Fig 2. CD56^bright NK cells are suppressed in Staphylococcus aureus-induced IFN-γ synthesis after invasive surgery.

(A-D) PBMC were isolated from “patients 1” 24 h before (-1) and 1 d (+1), 5 d (+5), and 7 d (+7) after surgery and were stained against CD3 and CD56. (A) Gating strategy of CD3^-CD56^bright NK cells among total PBMC. The number indicates the percentage of gated cells in the rectangle. (B) Cumulative data on the percentage of gated CD3^-CD56^bright NK cells among total PBMC. (C, D) PBMC were cultured in the presence of S. aureus and cells were stained for intracellular IFN-γ. (C) Representative dot plots of intracellular IFN-γ expression in gated CD3^-CD5^bright NK cells isolated before and 1 d after injury.
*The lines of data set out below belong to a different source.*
Lemma be_bytes_accumulate_aux width bytes acc :
  Forall is_byte bytes → (length bytes ≤ width)%nat →
  0 ≤ acc < 2 ^ (8 * Z.of_nat (width - length bytes)) →
  ∃ low, 0 ≤ low < 2 ^ (8 * Z.of_nat (length bytes)) ∧
    fold_left (λ v b, Z.lor (Z.shiftl v 8 mod 2 ^ (8 * Z.of_nat width)) b) bytes acc =
      acc * 2 ^ (8 * Z.of_nat (length bytes)) + low ∧
    be_bytes (length bytes) low = bytes.
Proof.
  intros Hb. revert acc. induction Hb as [|b bytes Hb _ IH]; intros acc Hw Hacc; cbn [length] in *.
  { exists 0. split; [simpl; lia|]. split; [simpl; lia|done]. }
  assert (2 ^ (8 * Z.of_nat (width - length bytes)) =
    256 * 2 ^ (8 * Z.of_nat (width - S (length bytes)))) as Hp.
  { change 256 with (2 ^ 8). rewrite <-Z.pow_add_r by lia. f_equal. lia. }
  assert (2 ^ (8 * Z.of_nat (S (length bytes))) = 256 * 2 ^ (8 * Z.of_nat (length bytes))) as Hq.
  { change 256 with (2 ^ 8). rewrite <-Z.pow_add_r by lia. f_equal. lia. }
  assert (0 < 2 ^ (8 * Z.of_nat (length bytes))) as Hpos by (apply Z.pow_pos_nonneg; lia).
  unfold is_byte in Hb. cbn [fold_left].
  rewrite (Z.mod_small (Z.shiftl acc 8)).
  2: { rewrite Z.shiftl_mul_pow2 by lia. change (2 ^ 8) with 256.
       split; [lia|]. apply Z.lt_le_trans with (2 ^ (8 * Z.of_nat (width - length bytes))); [lia|].
       apply Z.pow_le_mono_r; lia. }
  rewrite lor_byte_add by lia.
  destruct (IH (acc * 256 + b)) as (low & Hlow & Hfold & Hbytes); [lia|lia|].
  exists (b * 2 ^ (8 * Z.of_nat (length bytes)) + low). split; [nia|]. split.
  { rewrite Hfold, Hq. ring. }
  cbn [be_bytes]. rewrite byte_at_mod by lia.
  rewrite Z.div_add_l, (Z.div_small low), Z.add_0_r, Z.mod_small by lia. f_equal.
  transitivity (be_bytes (length bytes) low); [|done]. apply be_bytes_mod. rewrite Z.add_comm, Z.mod_add by lia. done.
Qed.

Lemma be_bytes_accumulate bytes :
  Forall is_byte bytes → be_bytes (length bytes) (Reader.accumulate (length bytes) bytes) = bytes.
Proof.
  intros Hb. destruct (be_bytes_accumulate_aux (length bytes) bytes 0) as (low & _ & Hf & Hl);
    [done|lia|rewrite Nat.sub_diag; simpl; lia|].
  unfold Reader.accumulate. rewrite Hf. by rewrite Z.mul_0_l, Z.add_0_l.
Qed.

Lemma consumes_fixed n : consumes (be_bytes n) (Reader.fixed n).
Proof.
  intros r v r' Hd. unfold Reader.fixed. destruct (br_ok r); [|done]. cbn [negb].
  destruct (Nat.ltb_spec (length (br_data r)) (br_position r + n)); [done|].
  intros [= <- <-]. split; [done|]. cbn [br_position br_data set_field].
  set (bytes := take n (drop (br_position r) (br_data r))).
  assert (length bytes = n) as Hn by (unfold bytes; rewrite length_take, length_drop; lia).
  assert (be_bytes n (Reader.accumulate n bytes) = bytes) as ->.
  { rewrite <-Hn at 1 2. apply be_bytes_accumulate. by apply Forall_take, Forall_drop. }
  unfold bytes. by rewrite <-drop_drop, take_drop.
Qed.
Numbers indicate the percentage of IFN-γ-positive (IFN-γ⁺) cells. (D) Cumulative data on the kinetics of IFN-γ⁺ CD3^-CD56^bright NK cells upon exposure to S. aureus before and after injuy. (E) CD56^bright NK cells were purified from “patients 2” (n = 11) 1 d before and on day +1 after injury and stimulated with IL-12 and IL-18. The release of IFN-γ into the supernatant was quantified. Results are expressed as scatter plots (median, interquartile range). Statistical differences were tested using the Friedman test (B, D) or the Wilcoxon signed rank test (E). *, p<0.05; **, p<0.01; ***, p<0.001 vs. d-1. iso, isotype control antibodies.